To settle the violations, the university in February 2001 agreed to pay a $505,000 cash penalty and spend $1.2 million on safety-mitigation measures. Converting to digital printing to eliminate the use of silver-based developers, buying smaller quantities of science lab chemicals and using fewer solvents for automotive classes were some of the settlement terms.
Another provision required the university to spend $47,000 to remove and replace equipment containing mercury.
While mercury thermometers were once the staple of high school science classes, they’ve long been replaced first with alcohol and then more recently with safe digital versions.
The EPA believes mercury is a possible human carcinogen, while the U.S. Centers for Disease Control and Prevention says breathing it can cause “severe” lung damage and other problems.
“Everybody knows there should be no mercury thermometers in schools,” said Mark Behrens, acting director of the Department of Education’s Safety, Security and Emergency Preparedness Branch.
Well, not exactly everyone.
Last June, a Keaau Middle School teacher brought a mercury-filled thermometer to class to conduct an experiment, Behrens said.
The thermometer slipped from the teacher’s hand, causing it to break and the mercury to spill, he said.
The classroom had to be evacuated, sealed and then cleaned by a Honolulu-based company under contract with the DOE to remove hazardous materials, he said.
Because the spill occurred at the start of a three-day holiday weekend and required specialized workers to be flown in from Oahu, taxpayers were charged $8,000 for the cleanup, he said.
Just two days later, on June 3, mercury was removed from Waiakea High School by EnviroServcies and Training Center. The company also disposed of “flammable liquids, flammable/corrosive liquids, water-reactive material, toxic substances (and) corrosive materials,” an employee wrote in a recent email to Behrens.

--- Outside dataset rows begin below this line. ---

Record Session := mkSession {
  session_id : string; session_userId : string;
  session_ipAddress : option string; session_userAgent : option string;
  session_satisfiedAcr : option string; session_amr : list string;
  session_createdAt : Z; session_expiresAt : Z
}.

Record RefreshToken := mkRefreshToken {
  rt_id : string; rt_sessionId : string; rt_tokenHash : string; rt_scope : option string;
  rt_revoked : bool; rt_isOffline : bool; rt_clientId : option string;
  rt_createdAt : Z; rt_expiresAt : Z
}.

Record AuthorizationCode := mkAuthorizationCode {
  ac_id : string; ac_code : string; ac_clientId : string; ac_userId : string;
  ac_redirectUri : string; ac_scope : option string;
  ac_codeChallenge : option string; ac_codeChallengeMethod : option string;
  ac_nonce : option string; ac_acrValues : option string;
  ac_satisfiedAcr : option string; ac_amr : list string;
  ac_used : bool; ac_expiresAt : Z
}.

Record RealmSigningKey := mkRealmSigningKey {
  key_realmId : string; key_kid : string; key_publicKey : string; key_privateKey : string;
  key_active : bool; key_createdAt : Z
}.

Record LoginSession := mkLoginSession {
  ls_id : string; ls_userId : string; ls_realmId : string; ls_tokenHash : string;
  ls_ipAddress : option string; ls_userAgent : option string;
  ls_satisfiedAcr : option string; ls_amr : list string;
  ls_createdAt : Z; ls_expiresAt : Z
}.

Record StepUpRecord := mkStepUpRecord {
  su_sessionId : string; su_acrLevel : string; su_completedAt : Z; su_expiresAt : Z
}.

Record Group := mkGroup {
  group_id : string; group_realmId : string; group_name : string; group_parentId : option string
}.
Record UserGroup := mkUserGroup { ug_userId : string; ug_groupId : string }.
Record GroupRole := mkGroupRole { gr_groupId : string; gr_roleId : string }.

Record LoginFailure := mkLoginFailure {
  lf_realmId : string; lf_userId : option string; lf_ipAddress : option string; lf_failedAt : Z
}.
Record TotpFailure := mkTotpFailure {
  tf_userId : string; tf_ipAddress : option string; tf_failedAt : Z
}.
Record WebAuthnFailure := mkWebAuthnFailure {
  wf_realmId : string; wf_userId : string; wf_ipAddress : option string; wf_failedAt : Z
}.

Record UserCredential := mkUserCredential {
  cred_id : string; cred_userId : string; cred_type : string; cred_secretKey : string;
  cred_phoneNumber : option string;
  cred_algorithm : string; cred_digits : Z; cred_period : Z; cred_verified : bool
}.
Record RecoveryCode := mkRecoveryCode {
  rc_id : string; rc_userId : string; rc_codeHash : string; rc_used : bool
}.
Record UsedTotpCode := mkUsedTotpCode {
  ut_userId : string; ut_codeHash : string; ut_expiresAt : Z
}.
Record OtpAttempt := mkOtpAttempt {
  oa_id : string; oa_realmId : string; oa_userId : string; oa_purpose : string;
  oa_bindingHash : string; oa_phoneHash : string; oa_phoneEncrypted : option string;
  oa_codeHash : string; oa_attempts : Z; oa_sendCount : Z; oa_lastSentAt : Z; oa_expiresAt : Z
}.
Record SmsDeliveryLog := mkSmsDeliveryLog {
  sl_id : string; sl_realmId : string; sl_userId : string; sl_phoneHash : string;
  sl_ipHash : option string; sl_provider : string; sl_status : string;
  sl_errorMessage : option string; sl_createdAt : Z
}.

(** What [ConsentRequest] has beyond the user and the client (consent.service.ts). *)
Record ConsentDetails := mkConsentDetails {
  cd_clientName : string; cd_realmName : string; cd_scopes : list string;
  cd_oauthParams : list (string * string); cd_satisfiedAcr : option string; cd_amr : option (list string)
}.

(** The JSON object of [PendingAction.data]: the challenge and enrolment shapes
    of mfa.service.ts, the phone enrolment of sms-otp.service.ts, the request of
    consent.service.ts and the challenge of webauthn.service.ts share one record of optional properties. *)
Record PendingData := mkPendingData {
  pd_userId : string; pd_realmId : string; pd_clientId : option string;
  pd_oauthParams : option (list (string * string)); pd_primaryAmr : option (list string);
  pd_rememberMe : option bool; pd_verified : option bool; pd_factor : option string;
  pd_maskedPhone : option string; pd_phoneEncrypted : option string;
  pd_consent : option ConsentDetails;
  pd_challenge : option string
}.
Record PendingAction := mkPendingAction {
  pa_id : string; pa_tokenHash : string; pa_type : string; pa_data : PendingData;
  pa_attempts : Z; pa_expiresAt : Z; pa_createdAt : Z
}.

Record ClientScope := mkClientScope { cs_id : string; cs_realmId : string; cs_name : string }.
Record ProtocolMapper := mkProtocolMapper {
  pm_clientScopeId : string; pm_mapperType : string; pm_config : obj
}.
Record ClientScopeLink := mkClientScopeLink { csl_clientId : string; csl_clientScopeId : string }.

Record DeviceCode := mkDeviceCode {
  dc_id : string; dc_deviceCode : string; dc_userCode : string; dc_clientId : string;
  dc_realmId : string; dc_scope : option string; dc_userId : option string;
  dc_approved : bool; dc_denied : bool; dc_interval : Z; dc_lastPolledAt : option Z;
  dc_expiresAt : Z
}.

Record LoginEvent := mkLoginEvent {
  le_realmId : string; le_userId : option string; le_sessionId : option string;
  le_type : string; le_clientId : option string; le_ipAddress : option string;
  le_error : option string; le_createdAt : Z
}.

Record AdminEvent := mkAdminEvent {
  ae_realmId : string; ae_adminUserId : string; ae_operationType : string; ae_resourceType : string;
  ae_resourcePath : string; ae_ipAddress : option string; ae_createdAt : Z
}.

Record CustomAttribute := mkCustomAttribute {
  ca_id : string; ca_realmId : string; ca_name : string; ca_mapToOidcClaim : option string;
  ca_displayName : string; ca_type : string; ca_required : bool; ca_showOnRegistration : bool;
  ca_showOnProfile : bool; ca_options : option (list string); ca_sortOrder : Z; ca_createdAt : Z
}.
Record UserAttribute := mkUserAttribute {
  ua_userId : string; ua_attributeId : string; ua_value : string
}.

(** [avgLoginFrequency] is a double; the other columns are JSON arrays. *)
Record UserLoginProfile := mkUserLoginProfile {
  ulp_id : string; ulp_userId : string; ulp_realmId : string; ulp_knownIps : list string;
  ulp_knownDevices : list string; ulp_loginTimes : list Z; ulp_lastLocations : list string;
  ulp_avgLoginFrequency : spec_float
}.
(** A signal of the risk engine, in the JSON column [signals] of an assessment. *)
Record RiskSignal := mkRiskSignal {
  sig_name : string; sig_score : Z; sig_weight : spec_float; sig_reason : string; sig_triggered : bool
}.
Record LoginRiskAssessment := mkLoginRiskAssessment {
  lra_id : string; lra_loginEventId : option string; lra_userId : string; lra_realmId : string;
  lra_riskScore : Z; lra_riskLevel : string; lra_signals : list RiskSignal; lra_action : string;
  lra_ipAddress : option string; lra_userAgent : option string; lra_geoLocation : option string;
  lra_deviceFingerprint : option string; lra_createdAt : Z
}.

Record RevokedToken := mkRevokedToken { rvk_jti : string; rvk_expiresAt : Z }.

Record RateLimitEntry := mkRateLimitEntry {
  rle_key : string; rle_minuteCount : Z; rle_minuteWindowStart : Z;
  rle_hourCount : Z; rle_hourWindowStart : Z
}.

Record PasswordHistory := mkPasswordHistory {
  ph_id : string; ph_userId : string; ph_realmId : string; ph_passwordHash : string;
  ph_createdAt : Z
}.

Record ImpersonationSession := mkImpersonationSession {
  imp_id : string; imp_realmId : string; imp_adminUserId : string; imp_targetUserId : string;
  imp_sessionId : string; imp_active : bool; imp_expiresAt : Z; imp_endedAt : option Z
}.

Record MagicLinkRequest := mkMagicLinkRequest {
  ml_id : string; ml_realmId : string; ml_userId : string; ml_email : string;
  ml_tokenHash : string; ml_status : string; ml_ipAddress : option string; ml_userAgent : option string;
  ml_expiresAt : Z; ml_createdAt : Z; ml_completedAt : option Z
}.

Record UserFederation := mkUserFederation {
  uf_id : string; uf_realmId : string; uf_enabled : bool; uf_priority : Z; uf_importEnabled : bool
}.

Record FlowStepCondition := mkFlowStepCondition {
  cond_field : string; cond_operator : string; cond_value : option json
}.
Record FlowStep := mkFlowStep {
  step_id : string; step_type : string; step_required : bool; step_order : Z;
  step_condition : option FlowStepCondition; step_fallbackStepId : option string
}.
Record AuthenticationFlow := mkAuthenticationFlow {
  af_id : string; af_realmId : string; af_name : string; af_description : option string;
  af_isDefault : bool; af_steps : list FlowStep; af_createdAt : Z
}.

Record ServiceAccount := mkServiceAccount {
  sa_id : string; sa_realmId : string; sa_name : string; sa_description : option string; sa_enabled : bool;
  sa_createdAt : Z
}.
Record ApiKey := mkApiKey {
  ak_id : string; ak_serviceAccountId : string; ak_keyPrefix : string; ak_keyHash : string;
  ak_name : option string; ak_scopes : list string; ak_expiresAt : option Z; ak_lastUsedAt : option Z;
  ak_requestCount : Z; ak_revoked : bool; ak_revokedAt : option Z;
  ak_rateLimitPerMinute : option Z; ak_maxRequestsPerDay : option Z; ak_maxRequestsPerMonth : option Z;
  ak_requireIpRestriction : bool; ak_allowedIpRanges : list string; ak_createdAt : Z
}.

Record UserConsent := mkUserConsent { uc_id : string; uc_userId : string; uc_clientId : string; uc_scopes : list string }.
Record UserConsentHistory := mkUserConsentHistory {
  uch_id : string; uch_userId : string; uch_clientId : string; uch_action : string; uch_scopes : list string;
  uch_policyVersion : option string; uch_ipAddress : option string; uch_userAgent : option string;
  uch_metadata : option obj; uch_createdAt : Z
}.
Record ConsentCategory := mkConsentCategory {
  cc_id : string; cc_realmId : string; cc_key : string; cc_enabled : bool; cc_scopes : list string
}.
Record ConsentPolicy := mkConsentPolicy {
  cp_categoryId : string; cp_version : string; cp_isActive : bool; cp_publishedAt : option Z
}.

Record ProxyApplication := mkProxyApplication {
  papp_id : string; papp_realmId : string; papp_slug : string; papp_name : string; papp_enabled : bool;
  papp_clientId : string; papp_allowedRedirectUris : list string; papp_cookieDomain : string;
  papp_cookieTtl : Z; papp_userHeader : string; papp_emailHeader : string; papp_nameHeader : string;
  papp_groupsHeader : string
}.
Record ProxySession := mkProxySession {
  ps_id : string; ps_proxyApplicationId : string; ps_userId : string; ps_tokenHash : string;
  ps_ipAddress : option string; ps_userAgent : option string; ps_expiresAt : Z
}.

Record VerificationToken := mkVerificationToken {
  vt_id : string; vt_tokenHash : string; vt_userId : string; vt_type : string; vt_expiresAt : Z
}.

Record PendingDeletion := mkPendingDeletion {
  pdel_id : string; pdel_userId : string; pdel_requestedAt : Z; pdel_scheduledAt : Z;
  pdel_gracePeriodDays : Z; pdel_status : string; pdel_cancelledAt : option Z;
  pdel_cancelledBy : option string; pdel_completedAt : option Z; pdel_exportStatus : option string;
  pdel_exportRequestedAt : option Z; pdel_exportGeneratedAt : option Z; pdel_exportUrl : option string;
  pdel_ipAddress : option string
}.

Record Webhook := mkWebhook {
  wh_id : string; wh_realmId : string; wh_url : string; wh_secret : string; wh_enabled : bool;
  wh_eventTypes : list string; wh_description : option string; wh_createdAt : Z
}.
Record WebhookDelivery := mkWebhookDelivery {
  wd_id : string; wd_webhookId : string; wd_eventType : string; wd_payload : obj;
  wd_statusCode : option Z; wd_response : option string; wd_success : bool; wd_attempts : Z;
  wd_lastAttempt : option Z; wd_createdAt : Z
}.
Record WebhookEvent := mkWebhookEvent {
  we_id : string; we_realmId : string; we_eventType : string; we_payload : obj; we_status : string;
  we_attempts : Z; we_maxAttempts : Z; we_nextRetryAt : Z; we_lastError : option string
}.

Record IdentityProvider := mkIdentityProvider {
  idp_id : string; idp_realmId : string; idp_alias : string; idp_displayName : option string;
  idp_enabled : bool; idp_providerType : string; idp_clientId : string; idp_clientSecret : string;
  idp_authorizationUrl : string; idp_tokenUrl : string; idp_userinfoUrl : option string;
  idp_jwksUrl : option string; idp_issuer : option string;
  idp_defaultScopes : string; idp_trustEmail : bool; idp_linkOnly : bool; idp_syncUserProfile : bool;
  idp_createdAt : Z
}.
Record FederatedIdentity := mkFederatedIdentity {
  fi_id : string; fi_userId : string; fi_identityProviderId : string; fi_externalUserId : string;
  fi_externalUsername : option string; fi_externalEmail : option string
}.

Record WebAuthnCredential := mkWebAuthnCredential {
  wac_id : string; wac_userId : string; wac_realmId : string; wac_credentialId : string;
  wac_publicKey : string; wac_counter : Z; wac_transports : list string; wac_deviceType : string;
  wac_backedUp : bool; wac_friendlyName : option string; wac_createdAt : Z; wac_lastUsedAt : option Z
}.

Record RegistrationField := mkRegistrationField {
  rf_id : string; rf_realmId : string; rf_name : string; rf_displayName : string; rf_type : string;
  rf_required : bool; rf_placeholder : option string; rf_helpText : option string;
  rf_options : list string; rf_validationPattern : option string; rf_defaultValue : option string;
  rf_sortOrder : Z; rf_enabled : bool
}.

Behrens said he didn’t know the origin of the mercury found on the Waiakea High School campus and suggested the other items were old chemicals.
Those two incidents were the only chemical cleanups involving the DOE’s Big Island schools during 2011, he said.
“So, things are a lot better than they were many years ago,” Behrens said.
The DOE now budgets for chemical cleanups, while subjecting all of its 256 schools, including 42 on Hawaii Island, to annual inspections for chemical storage, sanitation and overall safety, Behrens said.
Bowen, who has seen local schools storing everything from more than a pound of mercury to dried-out petric acid with the explosive potential of dynamite, said the DOE’s efforts haven’t produced noticeable safety improvements.
“I don’t think it’s getting any worse,” he said.
Sometimes, the solutions are simple.
“A really common thing is to store the chemicals in alphabetical order, and this tends to put chemicals together that would be really dangerous should they mix,” Bowen said.
To help raise awareness, he and Silva have been lobbying the DOH for help.
Ten years after notifying all public and private schools of the dangerous of storing chemicals improperly, Gill said he’s sending out another similar letter to “flag this concern again” due to the Hawaii County LEPC’s insistence.
Although the DOH has no money for chemical cleanups on school campuses, the letter is “basically a reminder to school leaders and (an) offer of assistance,” Gill said.
The department is actively dealing with school storage closets where chemicals are kept, he said.
“These chemicals were just stored there, and in some cases no one takes responsibility for it,” Gill said of the problem.
(Disclosure: Jason Armstrong is a voting member of the Hawaii County LEPC, having served as the mandated media representative continuously since 2001.)